Le désarroi de l'Horeca
La publication des mesures permettant aux établissements de rouvrir leur porte semble laisser le milieu de la restauration plus désemparé que jamais. Si quelques chefs ou patrons ont pris le parti d’en rire (jaune) – on pense au post rédigé par Henri Demol, au Pigeon noir – elle a surtout entraîné scepticisme, incompréhension, voire colère dans un secteur à compter parmi les plus touchés par la crise.
Même si elle a été élaborée entre experts en charge de la stratégie de déconfinement, représentants du secteur et les syndicats, la publication des procédures à respecter pour une réouverture des restaurants a laissé les professionnels désemparés. S’ils doivent suivre les conditions réclamées d’encadrement, certains restaurateurs annoncent même préférer une fermeture prolongée, espérant que les choses se passent comme en milieu scolaire où l’on a vu, après l’obligation d’un encadrement strict, un assouplissement rapide des règles.

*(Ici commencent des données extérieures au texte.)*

(** * content-risk-control: the decision pipeline, embedded and verified

    A shallow embedding of the Go packages [model], [detector] and [service]
    of aa12gq/content-risk-control: the risk and result enums, the keyword
    detectors, the remote detectors with their fallback flag, the rule
    engine, the orchestrator ([doContentCheck], [CheckContent],
    [BatchCheckContent]) and the sensitive-word store.

    Conventions.
    - Go [string] is [String.string], a sequence of bytes; a Go source
      literal is the UTF-8 byte sequence of the same literal here.
    - Go [float32] is IEEE-754 binary32, taken from [SpecFloat] at
      precision 24 and maximal exponent 128.
    - Go [map[K]V] is [gmap K V]; a [range] over a map visits the entries in
      an order the Go runtime leaves unspecified, so every function that
      ranges over a map takes the visiting order as an argument.
    - A nil slice and an empty slice are both the empty list; a nil map and
      an empty map are both the empty [gmap]. *)

From Stdlib Require Import ZArith String Ascii SpecFloat DecimalString.
From stdpp Require Import gmap strings list fin_maps.

Local Open Scope string_scope.
Local Open Scope list_scope.
Local Open Scope Z_scope.

(** ** Go runtime pieces *)

(** [float32]: binary32 arithmetic, round to nearest even. *)
Module F32.
Definition prec : Z := 24.
Definition emax : Z := 128.
Definition t : Type := spec_float.

(** Conversion [float32(n)] of an integer, and of a decimal constant
    [m * 10^-k] written in the source (the nearest binary32 value). *)
Definition of_Z (n : Z) : t := binary_normalize prec emax n 0 false.
Definition mul (x y : t) : t := SFmul prec emax x y.
Definition add (x y : t) : t := SFadd prec emax x y.
Definition div (x y : t) : t := SFdiv prec emax x y.
Definition of_decimal (m : Z) (k : positive) : t :=
  div (of_Z m) (of_Z (Z.pow 10 (Zpos k))).
Definition ltb (x y : t) : bool := SFltb x y.
Definition leb (x y : t) : bool := SFleb x y.
(** Go's [x > y] and [x >= y]. *)
Definition gtb (x y : t) : bool := ltb y x.
Definition geb (x y : t) : bool := leb y x.
Definition zero : t := S754_zero false.

Definition eq_dec (x y : t) : {x = y} + {x <> y}.
Proof. repeat decide equality. Defined.
End F32.

#[global] Instance f32_eq_dec : EqDecision F32.t := F32.eq_dec.

(** Package [strings]. *)
Module strings.
Fixpoint HasPrefix (s prefix : string) : bool :=
  match prefix with
  | EmptyString => true
  | String c p' =>
      match s with
      | EmptyString => false
      | String d s' => Ascii.eqb c d && HasPrefix s' p'
      end
  end.

Fixpoint Contains (s substr : string) : bool :=
  HasPrefix s substr
  || match s with
     | EmptyString => false
     | String _ s' => Contains s' substr
     end.

(** [ToLower]: the ASCII letters [A]..[Z] are mapped to [a]..[z]. Go
    also maps the cased letters outside ASCII; the two agree on every
    string whose non-ASCII characters have no lower-case variant, which
    covers the CJK text used below. The bytes of a multi-byte UTF-8
    character are all at least 128 and are left alone. *)
Definition lower_byte (c : ascii) : ascii :=
  let n := N_of_ascii c in
  if ((65 <=? n) && (n <=? 90))%N then ascii_of_N (n + 32) else c.
(** * archivecli: URL validation, archive lookup and the domain blocklist

    A shallow embedding of the Python package [archivecli]
    (validators.py, domain_blocker.py, archive_service.py,
    browser_handler.py, archive.py, cli.py, exceptions.py) and the
    properties of its specification that were checked against it.

    Conventions of the embedding.
    - A Python [str] is a Rocq [string]; a character stands for the code
      point of the same number (0..255).  [str.lower], [str.isalpha],
      UTF-8 encoding and the character classes of [urllib.parse] are
      written out for these code points.
    - A Python [int] is a [Z].
    - An exception is a value [exn]: its class and the text [str(e)]
      gives.  [except C] catches the instances of [C], that is the
      classes below [C] in the class hierarchy ([issubclass]).
    - Code that talks to the outside (requests.head, requests.get, the
      web browser, the file system) runs in the monad [M]: the outside
      is an environment [Env] of answers, and every call is recorded in
      a trace of events, so that "no request was made" is a statement
      about the trace.
    - Calls to the logger are left out: they neither return a value
      that is used nor raise. *)

From Stdlib Require Import ZArith NArith Ascii String List Bool Lia.
From Stdlib Require Import DecimalString DecimalZ.
From stdpp Require Import base gmap strings sets.

Local Open Scope Z_scope.

(* ===================================================================== *)
(** ** Python strings *)
(* ===================================================================== *)

Module Str.

Definition code (c : ascii) : N := N_of_ascii c.

Definition between (lo hi : N) (c : ascii) : bool :=
  (lo <=? code c)%N && (code c <=? hi)%N.

Definition is_ascii (c : ascii) : bool := (code c <? 128)%N.
Definition is_upper (c : ascii) : bool := between 65 90 c.
Definition is_lower (c : ascii) : bool := between 97 122 c.
Definition is_digit (c : ascii) : bool := between 48 57 c.
(** [c.isascii() and c.isalpha()] *)
Definition is_ascii_alpha (c : ascii) : bool := is_upper c || is_lower c.
(** membership in '0123456789ABCDEFabcdef' *)
Definition is_hex_digit (c : ascii) : bool :=
  is_digit c || between 65 70 c || between 97 102 c.

(** [str.lower] on one code point below 256: the ASCII capitals and
    the capitals U+00C0..U+00DE, the multiplication sign U+00D7 apart. *)
Definition lower_char (c : ascii) : ascii :=
  if is_upper c || (between 192 222 c && negb (code c =? 215)%N)
  then ascii_of_N (code c + 32) else c.

Fixpoint lower (s : string) : string :=
  match s with
  | EmptyString => EmptyString
  | String c s' => String (lower_char c) (lower s')
  end.

(** [not s] *)
Definition is_empty (s : string) : bool :=
  match s with EmptyString => true | _ => false end.

(** [s.startswith(p)] *)
Fixpoint startswith (s p : string) : bool :=
  match p, s with
  | EmptyString, _ => true
  | String _ _, EmptyString => false
  | String a p', String b s' => Ascii.eqb a b && startswith s' p'
  end.

(** [needle in hay] *)
Fixpoint contains (hay needle : string) : bool :=
  startswith hay needle ||
  match hay with
  | EmptyString => false
  | String _ hay' => contains hay' needle
  end.

(** [c in s] for one character *)
Fixpoint has_char (c : ascii) (s : string) : bool :=
  match s with
  | EmptyString => false
  | String a s' => Ascii.eqb a c || has_char c s'
  end.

Si l’on regrette que le monde politique soit peu au fait du fonctionnement et des réalités du secteur de l’Horeca, on peut se demander pourquoi celui-ci peine tellement pour se faire entendre et comprendre. Si on y réfléchit, on ne trouve guère d’éventuels relais que le milieu Horeca pourrait avoir dans un conseil communal, voire un de nos gouvernements régionaux ou national. Il ne semble pas davantage exister au niveau européen de structure ou quoi que ce soit du genre représentant une profession qui pourtant dont le poids en termes d’emplois et d’image pour une ville, une région ou un pays est pourtant gigantesque. Si elles existent, on ne les entend pas. Cette absence de relais est étrange quand on sait que tous les jours, des hommes/femmes politiques sont quotidiennement au restaurant, entretenant souvent des liens amicaux avec les chef(fe)s. Mais qui défend l’Horeca aujourd’hui ? Le silence d’associations comme Génération W, JRE (Jeunes Restaurateurs d’Europe), The Mastercooks of Belgium, et j’en passe, est surprenant. On peut également s’étonner du peu de soutien d’institutions comme Michelin, Gault & Millau, voir le 50Best à une autre échelle, d’habitude si fortes pour communiquer.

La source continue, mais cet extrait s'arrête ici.